Copy out each line below exactly as it appears.

Records supplied:
══════
(** * Physics-driven rapidly exploring random trees: the growth engine

    A shallow embedding of [graphs.py] (class [Graph]) and of
    [inverse_square_law_simple.py] (class [LichtenbergGraph]), and the
    properties of the store, the path enumerator, the expansion selector,
    the proximity test and the reinforcement rule.

    Conventions of the embedding.
    - The store [_graph_dict] is a Python dict: an association list kept in
      insertion order, one entry per key.  Iteration is in list order.
    - A key is an [int] or a [str]; the two never compare equal.
    - The inner per-vertex dict is a record; the entries ["loc"] and
      ["burnt"], which only [LichtenbergGraph] writes, are optional.
    - Python's numbers are kept abstract in a class [Number].  Its
      operations are those the interpreter and [numpy] provide; two of
      them, the dot product behind [numpy.linalg.norm] and the power
      [x ** 1.5], are library routines whose last-place rounding depends
      on the platform, and are operations of the class for that reason.
      There are two instances: IEEE binary64, and the exact rationals, on
      which runs are evaluated only where every root is exact and no
      division by zero occurs.  The laws of the order ([NumberOrder]) are
      stated for the values that are numbers (not NaN); both instances
      satisfy them.
    - An exception is a value of [exn]; a method that can raise returns a
      [result].
    - [random.uniform] reads its values from a tape handed to the model.
    - The nesting of recursive calls is bounded by a [depth]; running out
      of it is the [RecursionError] of the interpreter.
    - [numpy.setdiff1d] turns its two lists into arrays: when a string
      is among the items, every item becomes a string ([str] of an
      integer, a string without its trailing NUL characters).
    - [Graph.add_edge] unpacks a [set] into a pair, in an order the source
      does not fix: the order is an argument of its model.  [__str__],
      which prints sets, is not embedded. *)

From Stdlib Require Import ZArith QArith Floats.
From Stdlib Require Import Ascii DecimalString DecimalNat DecimalZ.
From Stdlib Require Import Lia Lqa.
From stdpp Require Import base decidable option list gmap strings.

(* Decimal literals of binary64 stand for the nearest value, as in Python. *)
Set Warnings "-inexact-float".

(* ===================================================================== *)
(** * Definitions *)
(* ===================================================================== *)

(** ** Numbers *)

(** The arithmetic the two source files use: literals, [+ - * /],
    [numpy.sqrt], the comparisons [<] and [<=], and the test [list.index]
    performs on two numbers ([is], then [==]).  [ndot a b c d] is
    [numpy.dot] of the vectors [(a, b)] and [(c, d)]: the sum [a*c + b*d]
    as the library's routine rounds it.  [npow15 x] is [x ** 1.5]. *)
Class Number (num : Type) : Type := {
  of_Q : Q -> num;
  nadd : num -> num -> num;
  nsub : num -> num -> num;
  nmul : num -> num -> num;
  ndiv : num -> num -> num;
  nsqrt : num -> num;
  ndot : num -> num -> num -> num -> num;
  npow15 : num -> num;
  nltb : num -> num -> bool;
  nleb : num -> num -> bool;
  neqb : num -> num -> bool
}.

Declare Scope num_scope.
Delimit Scope num_scope with num.
Notation "x + y" := (nadd x y) : num_scope.
Notation "x - y" := (nsub x y) : num_scope.
Notation "x * y" := (nmul x y) : num_scope.
Notation "x / y" := (ndiv x y) : num_scope.
Notation "x <? y" := (nltb x y) : num_scope.
Notation "x <=? y" := (nleb x y) : num_scope.
Notation "x >? y" := (nltb y x) (at level 70, only parsing) : num_scope.
Notation "x == y" := (neqb x y) (at level 70) : num_scope.

(** A value is a number when it compares with itself: every rational is,
    and every binary64 value but the NaNs. *)
Definition number {num : Type} `{Number num} (x : num) : Prop :=
  nleb x x = true.

(** The laws of the comparisons: a total order on the numbers, and
    [list.index] finding any object at its own position. *)
Class NumberOrder (num : Type) `{Number num} : Prop := {
  nleb_total : forall a b : num,
    number a -> number b -> nleb a b = true \/ nleb b a = true;
  nleb_trans : forall a b c : num,
    nleb a b = true -> nleb b c = true -> nleb a c = true;
  nltb_nleb : forall a b : num,
    number a -> number b -> nltb a b = negb (nleb b a);
  neqb_nleb : forall a b : num,
    number a -> number b -> neqb a b = nleb a b && nleb b a;
  neqb_refl : forall a : num, neqb a a = true
}.

(** *** Exact rationals *)

(** The square root on the rationals: exact on the square of a rational,
    rounded down to a multiple of [1 / Qden q] elsewhere.  Together with
    [Qdiv], for which [x / 0] is [0], it makes the rationals stand for the
    program only on runs whose roots are exact and whose divisors are not
    [0]; the stores and draws evaluated on the rationals below are of that
    kind. *)
Definition Qsqrt (q : Q) : Q :=
  Qmake (Z.sqrt (Qnum q * Zpos (Qden q))) (Qden q).

Definition Qlt_bool (a b : Q) : bool := negb (Qle_bool b a).

#[global] Instance Q_Number : Number Q := {|
  of_Q := fun q => q;
  nadd := Qplus;
  nsub := Qminus;
  nmul := Qmult;
  ndiv := Qdiv;
  nsqrt := Qsqrt;
  ndot := fun a b c d => (a * c + b * d)%Q;
  npow15 := fun x => (x * Qsqrt x)%Q;
  nltb := Qlt_bool;
  nleb := Qle_bool;
  neqb := Qeq_bool
|}.

(** *** IEEE binary64 *)

Definition float_of_Z (z : Z) : float :=
  match z with
  | Z0 => PrimFloat.zero
  | Zpos _ => PrimFloat.of_uint63 (Uint63.of_Z z)
  | Zneg p => PrimFloat.opp (PrimFloat.of_uint63 (Uint63.of_Z (Zpos p)))
  end.

(** A decimal literal [n / 10^k] is read as the binary64 value nearest to
    it; the correctly rounded quotient of the two integers is that value
    as long as both are below [2^53]. *)
Definition float_of_Q (q : Q) : float :=
  PrimFloat.div (float_of_Z (Qnum q)) (float_of_Z (Zpos (Qden q))).

(** The order of binary64 away from NaN, as the specification of IEEE 754
    has it: by sign class, then by exponent, then by mantissa.  [SFkey]
    is the place of a value in that order, [lex_compare] the comparison
    of two places, the first component first. *)
Definition SFkey (f : spec_float) : Z * Z * Z :=
  match f with
  | S754_zero _ => (0, 0, 0)
  | S754_infinity s => (if s then -2 else 2, 0, 0)
  | S754_nan => (0, 0, 0)
  | S754_finite s m e =>
      if s then (-1, - e, Z.neg m) else (1, e, Z.pos m)
  end%Z.

Definition lex_compare (a b : Z * Z * Z) : comparison :=
  match (a.1.1 ?= b.1.1)%Z with
  | Eq => match (a.1.2 ?= b.1.2)%Z with
          | Eq => (a.2 ?= b.2)%Z
          | c => c
          end
  | c => c
  end.

Definition lex_le (a b : Z * Z * Z) : Prop :=
  (a.1.1 < b.1.1 \/
   (a.1.1 = b.1.1 /\ (a.1.2 < b.1.2 \/ (a.1.2 = b.1.2 /\ a.2 <= b.2))))%Z.

Definition lex_lt (a b : Z * Z * Z) : Prop :=
  (a.1.1 < b.1.1 \/
   (a.1.1 = b.1.1 /\ (a.1.2 < b.1.2 \/ (a.1.2 = b.1.2 /\ a.2 < b.2))))%Z.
══════
Result for this task:
(** * Physics-driven rapidly exploring random trees: the growth engine

    A shallow embedding of [graphs.py] (class [Graph]) and of
    [inverse_square_law_simple.py] (class [LichtenbergGraph]), and the
    properties of the store, the path enumerator, the expansion selector,
    the proximity test and the reinforcement rule.

    Conventions of the embedding.
    - The store [_graph_dict] is a Python dict: an association list kept in
      insertion order, one entry per key.  Iteration is in list order.
    - A key is an [int] or a [str]; the two never compare equal.
    - The inner per-vertex dict is a record; the entries ["loc"] and
      ["burnt"], which only [LichtenbergGraph] writes, are optional.
    - Python's numbers are kept abstract in a class [Number].  Its
      operations are those the interpreter and [numpy] provide; two of
      them, the dot product behind [numpy.linalg.norm] and the power
      [x ** 1.5], are library routines whose last-place rounding depends
      on the platform, and are operations of the class for that reason.
      There are two instances: IEEE binary64, and the exact rationals, on
      which runs are evaluated only where every root is exact and no
      division by zero occurs.  The laws of the order ([NumberOrder]) are
      stated for the values that are numbers (not NaN); both instances
      satisfy them.
    - An exception is a value of [exn]; a method that can raise returns a
      [result].
    - [random.uniform] reads its values from a tape handed to the model.
    - The nesting of recursive calls is bounded by a [depth]; running out
      of it is the [RecursionError] of the interpreter.
    - [numpy.setdiff1d] turns its two lists into arrays: when a string
      is among the items, every item becomes a string ([str] of an
      integer, a string without its trailing NUL characters).
    - [Graph.add_edge] unpacks a [set] into a pair, in an order the source
      does not fix: the order is an argument of its model.  [__str__],
      which prints sets, is not embedded. *)

From Stdlib Require Import ZArith QArith Floats.
From Stdlib Require Import Ascii DecimalString DecimalNat DecimalZ.
From Stdlib Require Import Lia Lqa.
From stdpp Require Import base decidable option list gmap strings.

(* Decimal literals of binary64 stand for the nearest value, as in Python. *)
Set Warnings "-inexact-float".

(* ===================================================================== *)
(** * Definitions *)
(* ===================================================================== *)

(** ** Numbers *)

(** The arithmetic the two source files use: literals, [+ - * /],
    [numpy.sqrt], the comparisons [<] and [<=], and the test [list.index]
    performs on two numbers ([is], then [==]).  [ndot a b c d] is
    [numpy.dot] of the vectors [(a, b)] and [(c, d)]: the sum [a*c + b*d]
    as the library's routine rounds it.  [npow15 x] is [x ** 1.5]. *)
Class Number (num : Type) : Type := {
  of_Q : Q -> num;
  nadd : num -> num -> num;
  nsub : num -> num -> num;
  nmul : num -> num -> num;
  ndiv : num -> num -> num;
  nsqrt : num -> num;
  ndot : num -> num -> num -> num -> num;
  npow15 : num -> num;
  nltb : num -> num -> bool;
  nleb : num -> num -> bool;
  neqb : num -> num -> bool
}.

Declare Scope num_scope.
Delimit Scope num_scope with num.
Notation "x + y" := (nadd x y) : num_scope.
Notation "x - y" := (nsub x y) : num_scope.
Notation "x * y" := (nmul x y) : num_scope.
Notation "x / y" := (ndiv x y) : num_scope.
Notation "x <? y" := (nltb x y) : num_scope.
Notation "x <=? y" := (nleb x y) : num_scope.
Notation "x >? y" := (nltb y x) (at level 70, only parsing) : num_scope.
Notation "x == y" := (neqb x y) (at level 70) : num_scope.

(** A value is a number when it compares with itself: every rational is,
    and every binary64 value but the NaNs. *)
Definition number {num : Type} `{Number num} (x : num) : Prop :=
  nleb x x = true.

(** The laws of the comparisons: a total order on the numbers, and
    [list.index] finding any object at its own position. *)
Class NumberOrder (num : Type) `{Number num} : Prop := {
  nleb_total : forall a b : num,
    number a -> number b -> nleb a b = true \/ nleb b a = true;
  nleb_trans : forall a b c : num,
    nleb a b = true -> nleb b c = true -> nleb a c = true;
  nltb_nleb : forall a b : num,
    number a -> number b -> nltb a b = negb (nleb b a);
  neqb_nleb : forall a b : num,
    number a -> number b -> neqb a b = nleb a b && nleb b a;
  neqb_refl : forall a : num, neqb a a = true
}.

(** *** Exact rationals *)

(** The square root on the rationals: exact on the square of a rational,
    rounded down to a multiple of [1 / Qden q] elsewhere.  Together with
    [Qdiv], for which [x / 0] is [0], it makes the rationals stand for the
    program only on runs whose roots are exact and whose divisors are not
    [0]; the stores and draws evaluated on the rationals below are of that
    kind. *)
Definition Qsqrt (q : Q) : Q :=
  Qmake (Z.sqrt (Qnum q * Zpos (Qden q))) (Qden q).

Definition Qlt_bool (a b : Q) : bool := negb (Qle_bool b a).

#[global] Instance Q_Number : Number Q := {|
  of_Q := fun q => q;
  nadd := Qplus;
  nsub := Qminus;
  nmul := Qmult;
  ndiv := Qdiv;
  nsqrt := Qsqrt;
  ndot := fun a b c d => (a * c + b * d)%Q;
  npow15 := fun x => (x * Qsqrt x)%Q;
  nltb := Qlt_bool;
  nleb := Qle_bool;
  neqb := Qeq_bool
|}.

(** *** IEEE binary64 *)

Definition float_of_Z (z : Z) : float :=
  match z with
  | Z0 => PrimFloat.zero
  | Zpos _ => PrimFloat.of_uint63 (Uint63.of_Z z)
  | Zneg p => PrimFloat.opp (PrimFloat.of_uint63 (Uint63.of_Z (Zpos p)))
  end.

(** A decimal literal [n / 10^k] is read as the binary64 value nearest to
    it; the correctly rounded quotient of the two integers is that value
    as long as both are below [2^53]. *)
Definition float_of_Q (q : Q) : float :=
  PrimFloat.div (float_of_Z (Qnum q)) (float_of_Z (Zpos (Qden q))).

(** The order of binary64 away from NaN, as the specification of IEEE 754
    has it: by sign class, then by exponent, then by mantissa.  [SFkey]
    is the place of a value in that order, [lex_compare] the comparison
    of two places, the first component first. *)
Definition SFkey (f : spec_float) : Z * Z * Z :=
  match f with
  | S754_zero _ => (0, 0, 0)
  | S754_infinity s => (if s then -2 else 2, 0, 0)
  | S754_nan => (0, 0, 0)
  | S754_finite s m e =>
      if s then (-1, - e, Z.neg m) else (1, e, Z.pos m)
  end%Z.

Definition lex_compare (a b : Z * Z * Z) : comparison :=
  match (a.1.1 ?= b.1.1)%Z with
  | Eq => match (a.1.2 ?= b.1.2)%Z with
          | Eq => (a.2 ?= b.2)%Z
          | c => c
          end
  | c => c
  end.

Definition lex_le (a b : Z * Z * Z) : Prop :=
  (a.1.1 < b.1.1 \/
   (a.1.1 = b.1.1 /\ (a.1.2 < b.1.2 \/ (a.1.2 = b.1.2 /\ a.2 <= b.2))))%Z.

Definition lex_lt (a b : Z * Z * Z) : Prop :=
  (a.1.1 < b.1.1 \/
   (a.1.1 = b.1.1 /\ (a.1.2 < b.1.2 \/ (a.1.2 = b.1.2 /\ a.2 < b.2))))%Z.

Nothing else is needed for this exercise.